> [Problem statement] Please quote exactly the lines below from the line containing "unfold normalizedAspect, normalScore." to the line containing "split; [discriminate|apply clamp_of_inScale].", both lines included, and nothing else.

[Given information — start]

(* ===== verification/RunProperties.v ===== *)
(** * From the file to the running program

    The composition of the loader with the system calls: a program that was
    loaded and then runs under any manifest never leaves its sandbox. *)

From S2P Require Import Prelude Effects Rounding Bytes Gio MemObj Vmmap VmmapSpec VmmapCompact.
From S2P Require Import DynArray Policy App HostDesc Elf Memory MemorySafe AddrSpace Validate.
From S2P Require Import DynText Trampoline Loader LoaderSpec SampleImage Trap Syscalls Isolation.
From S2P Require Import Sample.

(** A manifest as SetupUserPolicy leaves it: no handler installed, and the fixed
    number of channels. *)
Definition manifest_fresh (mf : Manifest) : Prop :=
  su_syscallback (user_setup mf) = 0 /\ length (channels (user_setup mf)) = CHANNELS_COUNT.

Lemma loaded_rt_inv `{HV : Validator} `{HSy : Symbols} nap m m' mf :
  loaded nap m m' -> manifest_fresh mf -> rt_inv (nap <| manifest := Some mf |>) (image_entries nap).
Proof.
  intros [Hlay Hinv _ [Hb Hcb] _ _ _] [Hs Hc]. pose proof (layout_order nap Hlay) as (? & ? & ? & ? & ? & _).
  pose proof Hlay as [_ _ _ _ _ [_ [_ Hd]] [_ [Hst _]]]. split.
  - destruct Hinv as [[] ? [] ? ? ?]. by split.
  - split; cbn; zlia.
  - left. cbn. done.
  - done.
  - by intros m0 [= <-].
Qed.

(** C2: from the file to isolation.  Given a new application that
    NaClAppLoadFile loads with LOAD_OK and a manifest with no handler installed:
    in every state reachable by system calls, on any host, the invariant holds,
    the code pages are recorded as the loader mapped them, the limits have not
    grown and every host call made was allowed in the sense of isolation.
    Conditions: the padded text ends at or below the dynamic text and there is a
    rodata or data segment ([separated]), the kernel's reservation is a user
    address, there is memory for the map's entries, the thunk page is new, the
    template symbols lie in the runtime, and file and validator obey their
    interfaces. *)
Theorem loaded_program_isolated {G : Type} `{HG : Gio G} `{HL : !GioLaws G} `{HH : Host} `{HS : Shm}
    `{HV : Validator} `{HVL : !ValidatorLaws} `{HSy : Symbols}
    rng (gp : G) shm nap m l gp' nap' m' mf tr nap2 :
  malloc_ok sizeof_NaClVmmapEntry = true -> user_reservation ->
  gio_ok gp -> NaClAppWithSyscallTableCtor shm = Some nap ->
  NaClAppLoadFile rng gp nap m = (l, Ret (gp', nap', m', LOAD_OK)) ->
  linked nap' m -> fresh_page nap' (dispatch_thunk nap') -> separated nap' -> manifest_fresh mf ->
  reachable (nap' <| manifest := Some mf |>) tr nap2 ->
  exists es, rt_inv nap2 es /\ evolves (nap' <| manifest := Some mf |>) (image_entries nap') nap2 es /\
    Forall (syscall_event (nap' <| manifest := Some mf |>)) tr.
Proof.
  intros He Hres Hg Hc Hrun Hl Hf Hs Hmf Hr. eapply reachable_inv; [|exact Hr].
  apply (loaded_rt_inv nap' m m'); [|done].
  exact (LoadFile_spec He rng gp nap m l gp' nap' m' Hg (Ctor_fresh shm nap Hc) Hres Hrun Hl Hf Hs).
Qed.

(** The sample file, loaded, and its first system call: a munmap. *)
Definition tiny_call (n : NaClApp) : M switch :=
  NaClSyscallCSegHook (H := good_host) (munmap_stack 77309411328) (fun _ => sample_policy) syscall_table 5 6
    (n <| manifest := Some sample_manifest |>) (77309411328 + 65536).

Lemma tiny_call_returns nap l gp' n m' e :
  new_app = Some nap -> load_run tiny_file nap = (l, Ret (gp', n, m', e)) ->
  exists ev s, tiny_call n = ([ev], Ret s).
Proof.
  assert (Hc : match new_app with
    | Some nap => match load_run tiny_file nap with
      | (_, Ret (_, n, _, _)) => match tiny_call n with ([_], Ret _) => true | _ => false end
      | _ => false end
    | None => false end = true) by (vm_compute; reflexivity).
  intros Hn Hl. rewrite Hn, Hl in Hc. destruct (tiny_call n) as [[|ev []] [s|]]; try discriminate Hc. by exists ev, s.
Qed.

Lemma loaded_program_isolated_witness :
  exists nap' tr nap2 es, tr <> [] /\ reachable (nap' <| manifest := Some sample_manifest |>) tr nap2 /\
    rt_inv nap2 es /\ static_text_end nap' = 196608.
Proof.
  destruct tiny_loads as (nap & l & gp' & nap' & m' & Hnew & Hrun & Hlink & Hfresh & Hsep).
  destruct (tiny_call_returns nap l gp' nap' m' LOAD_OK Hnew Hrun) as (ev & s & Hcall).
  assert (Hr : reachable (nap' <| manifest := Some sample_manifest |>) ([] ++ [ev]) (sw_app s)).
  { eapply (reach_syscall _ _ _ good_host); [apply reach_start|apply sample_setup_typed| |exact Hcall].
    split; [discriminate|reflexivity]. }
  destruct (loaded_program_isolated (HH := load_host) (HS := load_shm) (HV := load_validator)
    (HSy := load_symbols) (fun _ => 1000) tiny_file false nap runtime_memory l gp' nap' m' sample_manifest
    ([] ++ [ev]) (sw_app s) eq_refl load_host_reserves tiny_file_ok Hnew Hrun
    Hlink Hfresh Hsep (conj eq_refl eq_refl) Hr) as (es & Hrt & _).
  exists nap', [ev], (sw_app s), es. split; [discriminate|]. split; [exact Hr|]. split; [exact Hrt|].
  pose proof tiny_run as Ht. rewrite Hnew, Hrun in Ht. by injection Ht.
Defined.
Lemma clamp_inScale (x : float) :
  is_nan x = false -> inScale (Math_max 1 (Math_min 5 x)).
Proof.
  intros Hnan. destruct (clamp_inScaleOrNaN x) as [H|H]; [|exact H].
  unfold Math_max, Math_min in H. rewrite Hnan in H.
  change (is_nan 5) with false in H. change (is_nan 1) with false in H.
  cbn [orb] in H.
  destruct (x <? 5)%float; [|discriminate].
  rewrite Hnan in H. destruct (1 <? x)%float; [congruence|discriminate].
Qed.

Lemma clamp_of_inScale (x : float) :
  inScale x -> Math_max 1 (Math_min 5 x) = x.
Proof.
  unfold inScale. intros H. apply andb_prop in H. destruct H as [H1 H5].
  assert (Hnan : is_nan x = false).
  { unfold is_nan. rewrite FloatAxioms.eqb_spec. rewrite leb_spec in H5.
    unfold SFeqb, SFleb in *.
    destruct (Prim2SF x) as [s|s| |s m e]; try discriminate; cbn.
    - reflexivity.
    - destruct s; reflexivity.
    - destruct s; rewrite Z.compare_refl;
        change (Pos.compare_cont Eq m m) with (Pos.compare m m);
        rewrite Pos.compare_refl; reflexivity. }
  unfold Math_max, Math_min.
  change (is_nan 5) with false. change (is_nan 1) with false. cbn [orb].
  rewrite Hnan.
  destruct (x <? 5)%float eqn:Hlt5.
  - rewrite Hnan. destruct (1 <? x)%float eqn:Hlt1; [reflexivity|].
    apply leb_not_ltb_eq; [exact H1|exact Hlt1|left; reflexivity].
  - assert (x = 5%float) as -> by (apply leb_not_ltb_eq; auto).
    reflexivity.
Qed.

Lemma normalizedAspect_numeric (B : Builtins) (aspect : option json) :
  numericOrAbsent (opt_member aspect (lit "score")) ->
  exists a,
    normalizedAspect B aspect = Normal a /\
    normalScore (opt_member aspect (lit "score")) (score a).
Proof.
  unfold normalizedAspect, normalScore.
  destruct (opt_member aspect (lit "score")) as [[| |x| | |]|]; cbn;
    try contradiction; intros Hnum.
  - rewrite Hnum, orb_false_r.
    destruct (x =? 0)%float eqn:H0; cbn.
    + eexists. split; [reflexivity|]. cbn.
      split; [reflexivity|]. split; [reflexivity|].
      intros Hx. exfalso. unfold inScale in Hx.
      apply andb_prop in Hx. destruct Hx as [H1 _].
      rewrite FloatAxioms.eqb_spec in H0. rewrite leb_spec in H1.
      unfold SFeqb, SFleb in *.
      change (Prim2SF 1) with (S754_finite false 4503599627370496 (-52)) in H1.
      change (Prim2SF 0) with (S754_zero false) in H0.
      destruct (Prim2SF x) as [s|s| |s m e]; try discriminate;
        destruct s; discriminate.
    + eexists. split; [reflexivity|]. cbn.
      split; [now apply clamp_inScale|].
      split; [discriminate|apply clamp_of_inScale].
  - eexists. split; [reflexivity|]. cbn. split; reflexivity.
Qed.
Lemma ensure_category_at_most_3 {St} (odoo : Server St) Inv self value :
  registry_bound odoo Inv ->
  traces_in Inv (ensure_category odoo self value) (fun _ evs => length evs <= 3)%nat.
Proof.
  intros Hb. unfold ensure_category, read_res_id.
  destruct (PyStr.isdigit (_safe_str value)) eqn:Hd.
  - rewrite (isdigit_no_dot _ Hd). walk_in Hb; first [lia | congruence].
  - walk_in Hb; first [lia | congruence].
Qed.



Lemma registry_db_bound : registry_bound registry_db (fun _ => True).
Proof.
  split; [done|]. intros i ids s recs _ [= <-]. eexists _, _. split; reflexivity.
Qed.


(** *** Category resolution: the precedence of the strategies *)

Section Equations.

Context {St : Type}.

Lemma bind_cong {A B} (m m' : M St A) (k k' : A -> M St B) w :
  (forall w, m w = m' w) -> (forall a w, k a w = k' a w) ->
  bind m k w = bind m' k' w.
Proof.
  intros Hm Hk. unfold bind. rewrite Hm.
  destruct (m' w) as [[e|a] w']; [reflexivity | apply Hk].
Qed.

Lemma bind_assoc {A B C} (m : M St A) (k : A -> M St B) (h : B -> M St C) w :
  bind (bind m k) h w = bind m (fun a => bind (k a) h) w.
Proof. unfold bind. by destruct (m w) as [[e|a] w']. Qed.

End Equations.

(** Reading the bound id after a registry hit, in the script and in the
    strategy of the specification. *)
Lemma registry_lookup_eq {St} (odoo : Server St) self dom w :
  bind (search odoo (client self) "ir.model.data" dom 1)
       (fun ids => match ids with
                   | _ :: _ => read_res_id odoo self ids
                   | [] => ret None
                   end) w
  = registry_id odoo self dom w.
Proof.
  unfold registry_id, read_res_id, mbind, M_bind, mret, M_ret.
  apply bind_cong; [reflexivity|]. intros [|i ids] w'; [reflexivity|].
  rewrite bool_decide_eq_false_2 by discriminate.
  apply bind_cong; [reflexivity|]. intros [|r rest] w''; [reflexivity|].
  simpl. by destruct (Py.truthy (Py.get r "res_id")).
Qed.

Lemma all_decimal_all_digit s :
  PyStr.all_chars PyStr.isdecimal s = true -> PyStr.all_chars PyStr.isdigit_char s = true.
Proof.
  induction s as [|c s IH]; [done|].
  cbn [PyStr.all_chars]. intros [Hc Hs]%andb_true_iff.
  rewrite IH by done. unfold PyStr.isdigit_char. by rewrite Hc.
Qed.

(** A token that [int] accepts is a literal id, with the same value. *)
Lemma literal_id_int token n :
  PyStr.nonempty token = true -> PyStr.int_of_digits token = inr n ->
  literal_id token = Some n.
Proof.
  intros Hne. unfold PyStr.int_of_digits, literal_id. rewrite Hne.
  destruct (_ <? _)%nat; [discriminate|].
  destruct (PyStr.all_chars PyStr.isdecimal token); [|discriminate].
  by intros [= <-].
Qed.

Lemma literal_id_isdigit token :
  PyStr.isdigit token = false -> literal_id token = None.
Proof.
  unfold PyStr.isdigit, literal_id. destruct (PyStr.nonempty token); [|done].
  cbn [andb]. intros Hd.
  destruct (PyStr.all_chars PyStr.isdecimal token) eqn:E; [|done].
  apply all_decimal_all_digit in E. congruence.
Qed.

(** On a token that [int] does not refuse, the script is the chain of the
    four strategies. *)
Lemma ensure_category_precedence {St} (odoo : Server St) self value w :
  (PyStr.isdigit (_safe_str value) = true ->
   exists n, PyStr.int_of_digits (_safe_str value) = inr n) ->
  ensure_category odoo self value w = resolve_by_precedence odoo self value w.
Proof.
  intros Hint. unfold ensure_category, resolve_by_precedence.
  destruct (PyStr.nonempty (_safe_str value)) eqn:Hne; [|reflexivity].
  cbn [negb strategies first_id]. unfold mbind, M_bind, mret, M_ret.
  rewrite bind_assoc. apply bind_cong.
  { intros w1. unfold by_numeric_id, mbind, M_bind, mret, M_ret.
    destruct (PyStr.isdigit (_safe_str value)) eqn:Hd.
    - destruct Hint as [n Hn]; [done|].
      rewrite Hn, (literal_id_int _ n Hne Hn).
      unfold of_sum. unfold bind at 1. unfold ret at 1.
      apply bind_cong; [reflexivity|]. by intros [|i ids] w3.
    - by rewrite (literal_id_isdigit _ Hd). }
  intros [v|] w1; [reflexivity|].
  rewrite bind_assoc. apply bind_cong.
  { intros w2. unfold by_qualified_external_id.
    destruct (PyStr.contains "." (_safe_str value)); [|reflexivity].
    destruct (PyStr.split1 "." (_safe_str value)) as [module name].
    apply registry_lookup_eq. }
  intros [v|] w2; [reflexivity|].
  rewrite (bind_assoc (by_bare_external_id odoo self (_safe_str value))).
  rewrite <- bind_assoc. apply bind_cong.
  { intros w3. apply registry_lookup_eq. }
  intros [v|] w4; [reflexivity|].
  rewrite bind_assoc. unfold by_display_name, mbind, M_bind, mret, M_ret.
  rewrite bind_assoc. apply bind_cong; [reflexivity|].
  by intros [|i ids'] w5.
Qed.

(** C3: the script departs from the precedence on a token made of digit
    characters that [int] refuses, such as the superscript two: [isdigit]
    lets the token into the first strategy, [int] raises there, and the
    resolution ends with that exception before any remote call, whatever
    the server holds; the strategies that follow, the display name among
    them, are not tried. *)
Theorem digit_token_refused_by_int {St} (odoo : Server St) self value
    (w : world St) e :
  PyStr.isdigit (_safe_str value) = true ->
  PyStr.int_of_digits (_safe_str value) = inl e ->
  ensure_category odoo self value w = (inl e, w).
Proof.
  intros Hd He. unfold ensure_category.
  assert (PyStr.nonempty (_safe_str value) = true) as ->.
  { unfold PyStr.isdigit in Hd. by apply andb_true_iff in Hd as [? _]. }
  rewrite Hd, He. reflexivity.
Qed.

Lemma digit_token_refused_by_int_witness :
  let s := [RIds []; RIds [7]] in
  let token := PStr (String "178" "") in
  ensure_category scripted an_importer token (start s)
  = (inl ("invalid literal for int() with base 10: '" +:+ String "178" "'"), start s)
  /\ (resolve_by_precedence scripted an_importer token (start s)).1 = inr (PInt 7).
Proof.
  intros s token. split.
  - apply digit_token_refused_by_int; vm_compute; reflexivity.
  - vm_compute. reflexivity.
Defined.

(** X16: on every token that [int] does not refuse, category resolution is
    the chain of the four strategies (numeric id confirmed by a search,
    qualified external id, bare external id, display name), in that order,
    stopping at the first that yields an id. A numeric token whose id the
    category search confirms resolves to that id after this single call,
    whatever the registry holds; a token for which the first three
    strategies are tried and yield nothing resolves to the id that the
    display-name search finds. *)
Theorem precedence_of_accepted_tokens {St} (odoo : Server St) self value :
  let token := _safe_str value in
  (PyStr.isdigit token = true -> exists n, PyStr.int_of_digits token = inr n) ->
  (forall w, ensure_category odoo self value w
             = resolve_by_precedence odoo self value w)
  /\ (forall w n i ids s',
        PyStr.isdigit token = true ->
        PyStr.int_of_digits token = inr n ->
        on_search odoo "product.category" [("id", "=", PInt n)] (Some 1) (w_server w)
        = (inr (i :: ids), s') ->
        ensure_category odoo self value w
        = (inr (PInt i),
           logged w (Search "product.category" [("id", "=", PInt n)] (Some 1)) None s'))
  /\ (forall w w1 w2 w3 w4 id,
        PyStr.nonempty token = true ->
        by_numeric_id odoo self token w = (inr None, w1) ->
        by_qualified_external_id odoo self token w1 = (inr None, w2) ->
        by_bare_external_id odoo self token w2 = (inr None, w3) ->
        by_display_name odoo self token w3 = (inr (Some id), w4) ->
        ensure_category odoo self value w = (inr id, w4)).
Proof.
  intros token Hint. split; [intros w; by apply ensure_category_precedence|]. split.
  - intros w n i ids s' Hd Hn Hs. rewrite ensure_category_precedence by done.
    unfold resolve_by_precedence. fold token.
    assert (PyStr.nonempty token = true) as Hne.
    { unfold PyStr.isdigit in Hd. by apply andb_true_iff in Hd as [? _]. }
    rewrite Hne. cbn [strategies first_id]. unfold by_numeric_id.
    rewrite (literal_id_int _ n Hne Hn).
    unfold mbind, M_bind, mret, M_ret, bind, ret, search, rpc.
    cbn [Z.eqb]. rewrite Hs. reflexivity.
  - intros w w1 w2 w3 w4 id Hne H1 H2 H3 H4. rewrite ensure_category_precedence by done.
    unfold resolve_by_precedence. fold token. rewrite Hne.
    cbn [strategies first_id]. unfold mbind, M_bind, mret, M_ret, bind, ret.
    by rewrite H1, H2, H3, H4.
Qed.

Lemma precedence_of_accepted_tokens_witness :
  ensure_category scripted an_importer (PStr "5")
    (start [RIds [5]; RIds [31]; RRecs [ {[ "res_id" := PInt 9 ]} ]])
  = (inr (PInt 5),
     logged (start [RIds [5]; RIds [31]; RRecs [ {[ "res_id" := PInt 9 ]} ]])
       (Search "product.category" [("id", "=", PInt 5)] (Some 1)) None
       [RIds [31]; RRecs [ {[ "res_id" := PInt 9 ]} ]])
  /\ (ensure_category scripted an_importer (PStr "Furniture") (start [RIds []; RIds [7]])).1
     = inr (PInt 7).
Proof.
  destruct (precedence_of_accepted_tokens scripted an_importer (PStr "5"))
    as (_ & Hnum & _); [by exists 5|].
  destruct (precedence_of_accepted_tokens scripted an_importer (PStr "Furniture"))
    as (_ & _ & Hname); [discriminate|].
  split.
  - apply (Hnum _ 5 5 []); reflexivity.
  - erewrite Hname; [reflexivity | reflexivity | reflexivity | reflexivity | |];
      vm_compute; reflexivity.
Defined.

[Given information — finish]

> [Solution for this exercise]
  unfold normalizedAspect, normalScore.
  destruct (opt_member aspect (lit "score")) as [[| |x| | |]|]; cbn;
    try contradiction; intros Hnum.
  - rewrite Hnum, orb_false_r.
    destruct (x =? 0)%float eqn:H0; cbn.
    + eexists. split; [reflexivity|]. cbn.
      split; [reflexivity|]. split; [reflexivity|].
      intros Hx. exfalso. unfold inScale in Hx.
      apply andb_prop in Hx. destruct Hx as [H1 _].
      rewrite FloatAxioms.eqb_spec in H0. rewrite leb_spec in H1.
      unfold SFeqb, SFleb in *.
      change (Prim2SF 1) with (S754_finite false 4503599627370496 (-52)) in H1.
      change (Prim2SF 0) with (S754_zero false) in H0.
      destruct (Prim2SF x) as [s|s| |s m e]; try discriminate;
        destruct s; discriminate.
    + eexists. split; [reflexivity|]. cbn.
      split; [now apply clamp_inScale|].
      split; [discriminate|apply clamp_of_inScale].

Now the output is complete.